§ **Record set**:
(* ===== verification/TerminalViewRecord.v ===== *)
(** * TerminalViewRecord: what a terminal view is, and what it leaves behind

    Models [terminal_view/record.rs] and [terminal_view/tombstone.rs] of
    [src/crates/roost-protocol/src]: a client's declaration, the record kept
    for it, the predicate that decides which records bind the PTY, the
    projections read from a set of records, and the store of retained claims
    (tombstones) with its recency order and its two caps. *)
From Stdlib Require Import Ascii String.
From S2P Require Export Viewport.

(** Distinct view records one session may hold. *)
Definition SESSION_VIEW_CAP : nat := 256.

(** ** Declarations *)

(** The fields of the wire message the registry reads. *)
Record TerminalViewCommand := mkTerminalViewCommand {
  cmd_view_id : string;
  cmd_session_id : string;
  cmd_cols : Z;
  cmd_rows : Z;
  cmd_revision : Z;
  cmd_active : bool;
}.

Record ViewIntent := mkViewIntent {
  intent_session_id : string;
  intent_cols : Z;
  intent_rows : Z;
  intent_active : bool;
}.

#[global] Instance ViewIntent_eq_dec : EqDecision ViewIntent.
Proof. solve_decision. Defined.

(** The separator [format!("{viewer_key}\0{view_id}")] writes. *)
Definition NUL : ascii := Ascii.zero.

Definition view_key (viewer_key view_id : string) : string :=
  viewer_key +:+ String NUL view_id.

Definition intent_of (command : TerminalViewCommand) : ViewIntent :=
  mkViewIntent (cmd_session_id command) (cmd_cols command) (cmd_rows command)
    (cmd_active command).

Definition intents_equal (left right : ViewIntent) : bool :=
  String.eqb (intent_session_id left) (intent_session_id right)
  && (intent_cols left =? intent_cols right)
  && (intent_rows left =? intent_rows right)
  && Bool.eqb (intent_active left) (intent_active right).

(** The trust boundary for one view command: the reason it is refused. *)
Definition validate_view_command (viewer_key : option string)
    (command : TerminalViewCommand) : option string :=
  match viewer_key with
  | None => Some "terminal views require a tab-bound Sync socket"%string
  | Some _ =>
      if negb (is_terminal_uuid (cmd_view_id command))
      then Some "invalid terminal view id"%string
      else if negb (is_terminal_uuid (cmd_session_id command))
      then Some "invalid terminal session id"%string
      else if cmd_revision command <? 1
      then Some "invalid terminal view revision"%string
      else
        let claimed := mkTerminalGeometry (cmd_cols command) (cmd_rows command) in
        if cmd_active command && negb (is_terminal_geometry claimed)
        then Some "terminal geometry is outside 1..256"%string
        else if negb (cmd_active command)
                && ((TERMINAL_MAX_COLS <? cmd_cols command)
                    || (TERMINAL_MAX_ROWS <? cmd_rows command))
        then Some "inactive terminal geometry is outside 0..256"%string
        else None
  end.

(** ** Records *)

Record ViewRecord := mkViewRecord {
  rec_key : string;
  rec_view_id : string;
  rec_viewer_key : string;
  rec_fingerprint : string;
  rec_socket_id : string;
  rec_intent : ViewIntent;
  rec_revision : Z;
  rec_deadline_ms : Z;
  rec_parked : bool;
  rec_parked_at_ms : Z;
  rec_constrains : bool;
}.

#[global] Instance ViewRecord_eq_dec : EqDecision ViewRecord.
Proof. solve_decision. Defined.

Definition rec_geometry (record : ViewRecord) : TerminalGeometry :=
  mkTerminalGeometry (intent_cols (rec_intent record)) (intent_rows (rec_intent record)).

(** [ViewRecord::lease_deadline]. *)
Definition lease_deadline (now_ms : Z) : Z :=
  saturating_add64 now_ms TERMINAL_VIEW_LEASE_MS.

(** THE membership rule for effective geometry. *)
Definition view_constrains (record : ViewRecord) (now_ms : Z) : bool :=
  if rec_deadline_ms record <=? now_ms then false
  else negb (rec_parked record)
       || (now_ms <? saturating_add64 (rec_parked_at_ms record) TERMINAL_VIEW_PARK_GRACE_MS).

(** [machine::session_of]. *)
Definition session_of (record : ViewRecord) : option SessionId :=
  SessionId_try_from (intent_session_id (rec_intent record)).

(** ** Projections of one session's membership *)

Record GeometrySet := mkGeometrySet { live : list TerminalGeometry; retained : nat }.

Record ViewStats := mkViewStats { stats_active : nat; stats_parked : nat }.

Record ViewInput := mkViewInput {
  input_fingerprint : string;
  input_view_id : string;
  input_cols : Z;
  input_rows : Z;
  input_parked : bool;
  input_constrains : bool;
}.

(** [impl From<&ViewRecord> for ViewInput]. *)
Definition ViewInput_from (record : ViewRecord) : ViewInput :=
  mkViewInput (rec_fingerprint record) (rec_view_id record)
    (intent_cols (rec_intent record)) (intent_rows (rec_intent record))
    (rec_parked record) (rec_constrains record).

(** The walk every projection makes: the set's keys in order, those without a
    record skipped. *)
Definition records_at (views : gmap string ViewRecord) (keys : option (gset string)) :
    list ViewRecord :=
  omap (fun key => views !! key) (btree (default ∅ keys)).

Definition geometry_set (views : gmap string ViewRecord) (keys : option (gset string))
    (now_ms : Z) : GeometrySet :=
  let records := records_at views keys in
  mkGeometrySet
    (rec_geometry <$> base.filter (fun record => view_constrains record now_ms = true) records)
    (length records).

Definition project_inputs (views : gmap string ViewRecord) (keys : option (gset string))
    (now_ms : Z) : list ViewInput :=
  (fun record =>
     let input := ViewInput_from record in
     mkViewInput (input_fingerprint input) (input_view_id input) (input_cols input)
       (input_rows input) (input_parked input) (view_constrains record now_ms))
  <$> records_at views keys.

Definition active_fingerprints (views : gmap string ViewRecord)
    (keys : option (gset string)) : gset string :=
  list_to_set (rec_fingerprint <$> records_at views keys).

(** [grouped.entry(fingerprint).or_default().push(geometry)]. *)
Definition group_step (grouped : gmap string (list TerminalGeometry)) (record : ViewRecord) :
    gmap string (list TerminalGeometry) :=
  <[rec_fingerprint record :=
      default [] (grouped !! rec_fingerprint record) ++ [rec_geometry record]]> grouped.

Definition project_session (views : gmap string ViewRecord) (keys : gset string) :
    option (gmap string TerminalGeometry) :=
  let grouped := foldl group_step ∅ (records_at views (Some keys)) in
  let viewers :=
    omap (fun geometries =>
            match minimum_terminal_geometry geometries with
            | Ok (Some geometry) => Some geometry
            | _ => None
            end) grouped in
  if decide (viewers = ∅) then None else Some viewers.

Definition project_viewers (session_views : gmap SessionId (gset string))
    (views : gmap string ViewRecord) : gmap SessionId (gmap string TerminalGeometry) :=
  omap (project_session views) session_views.

(** ** Retained claims *)

Definition VIEWER_TOMBSTONE_CAP : nat := 128.
Definition PROCESS_TOMBSTONE_CAP : Z := 131072.

Record Tombstone := mkTombstone {
  tomb_key : string;
  tomb_viewer_key : string;
  tomb_revision : Z;
  tomb_intent : ViewIntent;
  tomb_expires_ms : Z;
  tomb_sequence : Z;
}.

Record TombstoneStore := mkTombstoneStore {
  entries : gmap string Tombstone;
  order : list (string * Z);
  next_sequence : Z;
}.

Definition TombstoneStore_new : TombstoneStore := mkTombstoneStore ∅ [] 0.

Definition tombstones_get (store : TombstoneStore) (key : string) : option Tombstone :=
  entries store !! key.

Definition tombstones_remove (store : TombstoneStore) (key : string) : TombstoneStore :=
  mkTombstoneStore (delete key (entries store)) (order store) (next_sequence store).

(** Forget every claim [doomed] selects: the collect-then-remove loop of
    [remove_viewer], [remove_session] and [expire]. *)
Definition tombstones_remove_where (store : TombstoneStore) (doomed : Tombstone -> bool) :
    TombstoneStore :=
  mkTombstoneStore (base.filter (fun kt => doomed (snd kt) = false) (entries store))
    (order store) (next_sequence store).

Definition held_by (fingerprint viewer_key : string) : bool :=
  String.eqb viewer_key fingerprint || String.prefix (fingerprint +:+ ":") viewer_key.

Definition remove_viewer (store : TombstoneStore) (fingerprint : string) : TombstoneStore :=
  tombstones_remove_where store (fun t => held_by fingerprint (tomb_viewer_key t)).

Definition remove_session (store : TombstoneStore) (session_id : string) : TombstoneStore :=
  tombstones_remove_where store
    (fun t => String.eqb (intent_session_id (tomb_intent t)) session_id).

Definition expire (store : TombstoneStore) (now_ms : Z) : TombstoneStore :=
  tombstones_remove_where store (fun t => tomb_expires_ms t <=? now_ms).

(** [evict_oldest]: pops the order list until a live entry decides. *)
Fixpoint evict_walk (wanted : Tombstone -> bool) (claims : gmap string Tombstone)
    (queue : list (string * Z)) : bool * gmap string Tombstone * list (string * Z) :=
  match queue with
  | [] => (false, claims, [])
  | (key, sequence) :: rest =>
      match claims !! key with
      | None => evict_walk wanted claims rest
      | Some tombstone =>
          if negb (tomb_sequence tombstone =? sequence) then evict_walk wanted claims rest
          else if negb (wanted tombstone) then (false, claims, (key, sequence) :: rest)
          else (true, delete key claims, rest)
      end
  end.

Definition evict_oldest (wanted : Tombstone -> bool) (store : TombstoneStore) :
    bool * TombstoneStore :=
  let '(evicted, claims, queue) := evict_walk wanted (entries store) (order store) in
  (evicted, mkTombstoneStore claims queue (next_sequence store)).

(** The first loop of [evict]; every eviction removes one claim, so the number
    of claims bounds its passes. *)
Fixpoint evict_process (passes : nat) (store : TombstoneStore) : TombstoneStore :=
  match passes with
  | O => store
  | S passes' =>
      if PROCESS_TOMBSTONE_CAP <? Z.of_nat (size (entries store)) then
        let '(evicted, store') := evict_oldest (fun _ => true) store in
        if evicted then evict_process passes' store' else store'
      else store
  end.

(** The second loop of [evict], counting [own] down. *)
Fixpoint evict_viewer (viewer_key : string) (own : nat) (store : TombstoneStore) :
    TombstoneStore :=
  match own with
  | O => store
  | S own' =>
      if (VIEWER_TOMBSTONE_CAP <? own)%nat then
        let '(evicted, store') :=
          evict_oldest (fun t => String.eqb (tomb_viewer_key t) viewer_key) store in
        if evicted then evict_viewer viewer_key own' store' else store'
      else store
  end.

Definition claims_of (viewer_key : string) (store : TombstoneStore) : nat :=
  length (base.filter (fun kt => tomb_viewer_key (snd kt) = viewer_key)
            (map_to_list (entries store))).

Definition evict (store : TombstoneStore) (viewer_key : string) : TombstoneStore :=
  let store := evict_process (size (entries store)) store in
  evict_viewer viewer_key (claims_of viewer_key store) store.

Definition retain (store : TombstoneStore) (now_ms : Z) (key viewer_key : string)
    (revision : Z) (intent : ViewIntent) : TombstoneStore :=
  let sequence := next_sequence store + 1 in
  evict
    (mkTombstoneStore
       (<[key := mkTombstone key viewer_key revision intent
                   (saturating_add64 now_ms TERMINAL_VIEW_LEASE_MS) sequence]> (entries store))
       (order store ++ [(key, sequence)])
       sequence)
    viewer_key.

§ **Description of the task**:
Within the entries above, find the string "left" and return each line that holds it.

§ **Exercise output**:
Definition intents_equal (left right : ViewIntent) : bool :=
  String.eqb (intent_session_id left) (intent_session_id right)
  && (intent_cols left =? intent_cols right)
  && (intent_rows left =? intent_rows right)
  && Bool.eqb (intent_active left) (intent_active right).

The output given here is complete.